• _Activity_
Copy each line from the data that has the word "Hbypass" in it.

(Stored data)
=====

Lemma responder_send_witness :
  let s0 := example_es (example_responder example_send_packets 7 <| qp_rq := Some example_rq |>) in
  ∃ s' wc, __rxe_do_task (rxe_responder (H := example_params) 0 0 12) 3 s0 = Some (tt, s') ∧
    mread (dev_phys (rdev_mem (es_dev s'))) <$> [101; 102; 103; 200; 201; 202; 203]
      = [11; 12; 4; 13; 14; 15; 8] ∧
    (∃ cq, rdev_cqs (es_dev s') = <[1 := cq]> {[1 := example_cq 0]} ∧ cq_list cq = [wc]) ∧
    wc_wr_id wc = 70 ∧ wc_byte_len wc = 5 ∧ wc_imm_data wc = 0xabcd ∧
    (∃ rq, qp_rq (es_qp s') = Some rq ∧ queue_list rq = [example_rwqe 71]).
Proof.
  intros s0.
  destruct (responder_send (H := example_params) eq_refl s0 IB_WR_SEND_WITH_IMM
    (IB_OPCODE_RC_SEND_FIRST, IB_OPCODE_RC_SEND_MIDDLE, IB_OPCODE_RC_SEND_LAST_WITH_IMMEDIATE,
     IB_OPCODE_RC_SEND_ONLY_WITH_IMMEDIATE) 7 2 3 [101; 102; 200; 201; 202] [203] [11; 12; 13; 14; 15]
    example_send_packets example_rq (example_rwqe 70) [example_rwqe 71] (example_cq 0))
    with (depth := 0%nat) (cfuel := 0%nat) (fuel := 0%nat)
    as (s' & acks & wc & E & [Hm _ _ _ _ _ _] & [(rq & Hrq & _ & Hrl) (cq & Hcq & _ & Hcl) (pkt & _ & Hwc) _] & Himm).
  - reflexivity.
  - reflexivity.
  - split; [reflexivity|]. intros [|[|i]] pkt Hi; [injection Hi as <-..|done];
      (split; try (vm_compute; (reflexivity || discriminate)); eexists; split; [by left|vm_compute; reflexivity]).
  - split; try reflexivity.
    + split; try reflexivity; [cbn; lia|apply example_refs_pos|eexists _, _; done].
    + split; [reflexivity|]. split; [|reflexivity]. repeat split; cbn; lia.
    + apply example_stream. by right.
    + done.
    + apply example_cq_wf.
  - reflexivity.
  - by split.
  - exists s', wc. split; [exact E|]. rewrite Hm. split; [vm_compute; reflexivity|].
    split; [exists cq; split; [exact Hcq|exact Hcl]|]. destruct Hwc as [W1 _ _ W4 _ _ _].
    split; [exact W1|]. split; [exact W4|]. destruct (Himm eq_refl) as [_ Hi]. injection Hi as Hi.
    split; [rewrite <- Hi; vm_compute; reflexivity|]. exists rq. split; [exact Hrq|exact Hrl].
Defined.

=====

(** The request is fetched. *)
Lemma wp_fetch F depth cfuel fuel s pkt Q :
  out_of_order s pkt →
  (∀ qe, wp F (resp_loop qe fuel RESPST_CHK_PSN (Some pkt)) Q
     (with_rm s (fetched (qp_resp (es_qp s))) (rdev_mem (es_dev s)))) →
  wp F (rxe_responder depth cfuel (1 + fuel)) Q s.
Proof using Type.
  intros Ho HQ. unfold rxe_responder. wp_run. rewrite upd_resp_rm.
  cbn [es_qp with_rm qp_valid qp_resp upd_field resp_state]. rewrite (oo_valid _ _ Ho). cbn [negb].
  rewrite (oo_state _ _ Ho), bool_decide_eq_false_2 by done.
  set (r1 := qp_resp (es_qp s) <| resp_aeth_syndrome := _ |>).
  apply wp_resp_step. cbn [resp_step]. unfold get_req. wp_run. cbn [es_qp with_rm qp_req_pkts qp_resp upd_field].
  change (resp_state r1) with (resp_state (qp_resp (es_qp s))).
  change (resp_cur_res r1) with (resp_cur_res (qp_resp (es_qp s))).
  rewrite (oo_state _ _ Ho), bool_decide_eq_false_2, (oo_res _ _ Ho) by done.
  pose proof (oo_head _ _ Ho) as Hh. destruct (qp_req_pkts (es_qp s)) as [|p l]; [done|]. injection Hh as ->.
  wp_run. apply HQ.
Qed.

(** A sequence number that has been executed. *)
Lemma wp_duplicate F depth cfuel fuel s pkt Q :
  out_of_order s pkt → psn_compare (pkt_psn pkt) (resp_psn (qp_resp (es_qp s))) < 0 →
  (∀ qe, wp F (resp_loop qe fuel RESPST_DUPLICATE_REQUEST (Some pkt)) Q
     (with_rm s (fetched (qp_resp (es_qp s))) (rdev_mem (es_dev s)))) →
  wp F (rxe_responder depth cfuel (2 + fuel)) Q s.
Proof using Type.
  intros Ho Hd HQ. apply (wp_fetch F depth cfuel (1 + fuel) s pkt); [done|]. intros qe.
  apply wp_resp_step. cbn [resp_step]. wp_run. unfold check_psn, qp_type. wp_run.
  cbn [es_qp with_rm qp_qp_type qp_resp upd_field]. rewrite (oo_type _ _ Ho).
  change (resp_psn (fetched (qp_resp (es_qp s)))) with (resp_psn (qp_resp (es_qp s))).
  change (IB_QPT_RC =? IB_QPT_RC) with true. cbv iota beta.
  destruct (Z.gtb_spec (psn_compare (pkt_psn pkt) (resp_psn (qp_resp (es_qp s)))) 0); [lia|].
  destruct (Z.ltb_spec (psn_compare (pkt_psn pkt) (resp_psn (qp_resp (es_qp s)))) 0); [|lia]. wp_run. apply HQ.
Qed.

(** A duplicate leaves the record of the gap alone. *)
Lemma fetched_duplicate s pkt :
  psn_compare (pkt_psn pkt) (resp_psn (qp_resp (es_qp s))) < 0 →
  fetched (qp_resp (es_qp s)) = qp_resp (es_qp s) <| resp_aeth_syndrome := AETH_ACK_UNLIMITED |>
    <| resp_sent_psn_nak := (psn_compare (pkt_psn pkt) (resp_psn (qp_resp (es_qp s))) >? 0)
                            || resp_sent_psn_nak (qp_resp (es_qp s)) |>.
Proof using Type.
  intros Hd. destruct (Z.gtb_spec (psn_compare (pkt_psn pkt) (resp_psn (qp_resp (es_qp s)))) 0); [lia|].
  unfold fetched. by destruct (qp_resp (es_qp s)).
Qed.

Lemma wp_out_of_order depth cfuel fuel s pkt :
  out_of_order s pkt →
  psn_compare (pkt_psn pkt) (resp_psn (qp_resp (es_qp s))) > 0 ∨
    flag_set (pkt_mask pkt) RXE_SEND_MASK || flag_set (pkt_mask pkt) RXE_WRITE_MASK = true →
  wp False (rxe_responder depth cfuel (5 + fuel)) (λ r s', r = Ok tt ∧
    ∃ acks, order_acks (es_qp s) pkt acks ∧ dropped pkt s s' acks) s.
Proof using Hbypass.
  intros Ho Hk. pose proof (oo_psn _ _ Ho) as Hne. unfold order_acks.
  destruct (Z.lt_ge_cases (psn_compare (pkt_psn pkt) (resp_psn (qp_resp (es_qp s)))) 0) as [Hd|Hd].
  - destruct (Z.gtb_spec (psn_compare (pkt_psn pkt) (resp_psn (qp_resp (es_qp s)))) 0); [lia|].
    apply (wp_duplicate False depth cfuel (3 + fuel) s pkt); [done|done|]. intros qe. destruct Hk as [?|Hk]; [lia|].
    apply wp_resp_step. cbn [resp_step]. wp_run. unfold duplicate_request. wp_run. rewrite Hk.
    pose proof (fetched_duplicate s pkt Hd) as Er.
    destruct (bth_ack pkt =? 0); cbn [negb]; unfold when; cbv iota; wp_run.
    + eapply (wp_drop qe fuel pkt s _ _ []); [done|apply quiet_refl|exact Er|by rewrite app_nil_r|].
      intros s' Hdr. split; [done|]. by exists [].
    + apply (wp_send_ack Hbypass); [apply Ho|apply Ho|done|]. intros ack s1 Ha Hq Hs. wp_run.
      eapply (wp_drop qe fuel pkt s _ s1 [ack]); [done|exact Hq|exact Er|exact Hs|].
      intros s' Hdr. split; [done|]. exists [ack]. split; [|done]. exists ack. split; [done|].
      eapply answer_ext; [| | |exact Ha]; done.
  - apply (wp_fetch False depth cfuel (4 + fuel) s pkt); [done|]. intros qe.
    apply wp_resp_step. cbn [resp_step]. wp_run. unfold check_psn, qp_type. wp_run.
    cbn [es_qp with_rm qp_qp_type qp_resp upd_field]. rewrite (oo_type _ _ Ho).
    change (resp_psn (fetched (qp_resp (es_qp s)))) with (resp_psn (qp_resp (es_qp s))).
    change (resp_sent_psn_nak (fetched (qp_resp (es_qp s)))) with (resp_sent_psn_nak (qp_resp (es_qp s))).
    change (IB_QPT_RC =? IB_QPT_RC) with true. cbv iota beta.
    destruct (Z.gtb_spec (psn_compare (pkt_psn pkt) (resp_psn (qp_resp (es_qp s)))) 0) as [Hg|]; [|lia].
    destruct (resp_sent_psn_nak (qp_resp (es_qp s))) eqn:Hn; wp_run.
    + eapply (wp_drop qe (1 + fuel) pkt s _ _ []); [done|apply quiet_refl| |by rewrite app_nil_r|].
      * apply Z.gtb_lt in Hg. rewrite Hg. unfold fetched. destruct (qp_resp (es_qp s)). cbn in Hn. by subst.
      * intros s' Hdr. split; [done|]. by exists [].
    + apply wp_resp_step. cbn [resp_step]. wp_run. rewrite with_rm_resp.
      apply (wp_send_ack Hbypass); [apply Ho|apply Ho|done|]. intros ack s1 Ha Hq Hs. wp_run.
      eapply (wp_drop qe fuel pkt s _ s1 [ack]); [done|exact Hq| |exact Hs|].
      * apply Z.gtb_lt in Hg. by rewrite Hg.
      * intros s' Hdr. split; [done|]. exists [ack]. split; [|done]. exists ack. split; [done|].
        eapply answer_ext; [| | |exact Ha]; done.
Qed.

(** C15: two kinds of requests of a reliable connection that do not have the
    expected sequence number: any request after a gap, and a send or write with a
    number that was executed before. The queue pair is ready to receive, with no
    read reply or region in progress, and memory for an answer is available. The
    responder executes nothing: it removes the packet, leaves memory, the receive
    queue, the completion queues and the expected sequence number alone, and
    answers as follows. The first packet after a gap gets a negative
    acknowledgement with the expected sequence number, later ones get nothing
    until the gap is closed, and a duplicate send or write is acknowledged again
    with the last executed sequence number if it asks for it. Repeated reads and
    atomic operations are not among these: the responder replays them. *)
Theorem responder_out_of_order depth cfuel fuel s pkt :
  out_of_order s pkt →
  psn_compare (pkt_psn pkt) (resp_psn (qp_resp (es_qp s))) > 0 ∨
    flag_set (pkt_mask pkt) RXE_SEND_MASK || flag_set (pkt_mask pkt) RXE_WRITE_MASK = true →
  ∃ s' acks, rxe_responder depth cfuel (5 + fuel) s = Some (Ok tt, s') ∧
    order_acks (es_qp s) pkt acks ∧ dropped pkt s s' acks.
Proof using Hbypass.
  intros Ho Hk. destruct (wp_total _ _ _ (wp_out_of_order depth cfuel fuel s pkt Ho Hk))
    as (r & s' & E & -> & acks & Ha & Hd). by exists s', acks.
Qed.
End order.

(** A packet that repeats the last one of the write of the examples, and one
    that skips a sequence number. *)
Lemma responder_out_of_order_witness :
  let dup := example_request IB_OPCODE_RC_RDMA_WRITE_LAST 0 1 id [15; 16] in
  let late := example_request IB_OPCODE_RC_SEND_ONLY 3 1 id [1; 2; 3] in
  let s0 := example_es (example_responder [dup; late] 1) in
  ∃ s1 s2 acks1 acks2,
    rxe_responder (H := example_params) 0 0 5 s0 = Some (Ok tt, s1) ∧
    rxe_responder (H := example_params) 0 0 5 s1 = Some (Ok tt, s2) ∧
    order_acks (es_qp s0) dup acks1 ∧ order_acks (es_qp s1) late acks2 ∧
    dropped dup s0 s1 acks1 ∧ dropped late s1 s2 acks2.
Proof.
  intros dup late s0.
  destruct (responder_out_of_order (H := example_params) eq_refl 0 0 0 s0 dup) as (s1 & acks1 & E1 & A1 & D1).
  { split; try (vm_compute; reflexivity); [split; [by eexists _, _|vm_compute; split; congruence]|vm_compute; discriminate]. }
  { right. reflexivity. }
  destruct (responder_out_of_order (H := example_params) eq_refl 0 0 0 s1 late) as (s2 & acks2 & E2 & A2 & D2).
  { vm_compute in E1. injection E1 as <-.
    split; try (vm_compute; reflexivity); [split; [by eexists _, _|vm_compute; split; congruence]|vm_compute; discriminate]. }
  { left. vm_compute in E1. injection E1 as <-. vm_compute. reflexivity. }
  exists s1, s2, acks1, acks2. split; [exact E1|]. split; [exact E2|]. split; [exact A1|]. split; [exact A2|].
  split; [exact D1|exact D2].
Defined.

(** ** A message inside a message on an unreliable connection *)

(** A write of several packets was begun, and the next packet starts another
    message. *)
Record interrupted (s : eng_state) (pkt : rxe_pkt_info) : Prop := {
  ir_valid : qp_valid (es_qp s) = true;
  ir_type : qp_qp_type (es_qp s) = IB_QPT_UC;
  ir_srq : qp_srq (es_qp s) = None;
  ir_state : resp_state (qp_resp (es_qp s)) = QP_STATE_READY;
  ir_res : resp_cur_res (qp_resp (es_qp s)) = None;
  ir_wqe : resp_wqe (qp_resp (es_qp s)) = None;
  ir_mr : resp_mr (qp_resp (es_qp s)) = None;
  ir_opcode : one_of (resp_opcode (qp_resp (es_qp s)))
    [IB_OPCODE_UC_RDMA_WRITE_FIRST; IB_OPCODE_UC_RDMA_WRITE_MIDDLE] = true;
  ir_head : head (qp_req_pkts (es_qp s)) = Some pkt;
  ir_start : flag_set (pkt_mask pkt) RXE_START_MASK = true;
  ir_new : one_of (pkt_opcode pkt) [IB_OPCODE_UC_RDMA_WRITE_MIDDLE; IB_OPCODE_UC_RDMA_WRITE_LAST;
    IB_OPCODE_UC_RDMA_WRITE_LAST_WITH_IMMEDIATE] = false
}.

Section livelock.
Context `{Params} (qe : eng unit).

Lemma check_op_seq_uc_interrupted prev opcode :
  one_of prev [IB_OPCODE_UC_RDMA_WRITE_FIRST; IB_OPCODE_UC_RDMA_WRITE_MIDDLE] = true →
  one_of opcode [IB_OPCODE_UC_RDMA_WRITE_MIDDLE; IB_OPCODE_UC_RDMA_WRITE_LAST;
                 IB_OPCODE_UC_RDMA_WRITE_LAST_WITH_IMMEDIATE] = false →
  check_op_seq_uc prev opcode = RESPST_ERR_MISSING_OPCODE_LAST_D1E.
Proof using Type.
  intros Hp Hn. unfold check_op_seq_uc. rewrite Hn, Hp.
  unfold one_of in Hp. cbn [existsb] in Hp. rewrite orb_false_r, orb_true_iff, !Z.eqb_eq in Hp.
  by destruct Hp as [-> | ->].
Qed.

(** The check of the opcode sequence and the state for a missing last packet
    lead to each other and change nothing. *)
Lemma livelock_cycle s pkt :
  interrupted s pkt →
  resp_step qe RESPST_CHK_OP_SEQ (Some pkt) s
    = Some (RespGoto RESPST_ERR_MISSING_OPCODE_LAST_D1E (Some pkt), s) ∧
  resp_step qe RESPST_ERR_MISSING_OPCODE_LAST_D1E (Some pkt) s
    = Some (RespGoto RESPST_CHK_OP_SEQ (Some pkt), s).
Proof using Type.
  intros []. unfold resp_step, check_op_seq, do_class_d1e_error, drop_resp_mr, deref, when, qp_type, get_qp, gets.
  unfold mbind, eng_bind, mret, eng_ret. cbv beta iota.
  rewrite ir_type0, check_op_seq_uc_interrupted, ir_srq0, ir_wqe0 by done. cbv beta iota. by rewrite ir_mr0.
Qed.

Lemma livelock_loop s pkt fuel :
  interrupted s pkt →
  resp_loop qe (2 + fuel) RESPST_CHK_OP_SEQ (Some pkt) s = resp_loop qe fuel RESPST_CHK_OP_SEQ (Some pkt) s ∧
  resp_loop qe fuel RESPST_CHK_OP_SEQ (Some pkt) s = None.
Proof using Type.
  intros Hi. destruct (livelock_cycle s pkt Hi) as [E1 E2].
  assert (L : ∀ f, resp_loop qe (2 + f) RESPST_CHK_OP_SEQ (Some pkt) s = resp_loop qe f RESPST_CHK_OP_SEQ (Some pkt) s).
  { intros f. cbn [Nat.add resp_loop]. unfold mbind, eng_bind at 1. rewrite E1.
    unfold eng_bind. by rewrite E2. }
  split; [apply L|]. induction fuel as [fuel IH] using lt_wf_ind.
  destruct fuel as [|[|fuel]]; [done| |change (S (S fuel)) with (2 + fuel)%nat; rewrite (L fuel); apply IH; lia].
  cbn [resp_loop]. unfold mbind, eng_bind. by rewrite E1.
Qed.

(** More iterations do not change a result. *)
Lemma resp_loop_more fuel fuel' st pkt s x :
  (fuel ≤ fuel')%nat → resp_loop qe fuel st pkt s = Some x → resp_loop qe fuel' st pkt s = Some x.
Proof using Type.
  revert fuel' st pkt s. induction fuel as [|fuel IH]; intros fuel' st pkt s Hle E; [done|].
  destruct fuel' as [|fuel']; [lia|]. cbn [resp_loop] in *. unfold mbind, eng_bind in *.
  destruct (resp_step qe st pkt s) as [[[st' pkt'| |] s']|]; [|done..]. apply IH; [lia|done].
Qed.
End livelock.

=====

• _Written answer_
Proof using Hbypass.
    + apply (wp_send_ack Hbypass); [apply Ho|apply Ho|done|]. intros ack s1 Ha Hq Hs. wp_run.
      apply (wp_send_ack Hbypass); [apply Ho|apply Ho|done|]. intros ack s1 Ha Hq Hs. wp_run.
Proof using Hbypass.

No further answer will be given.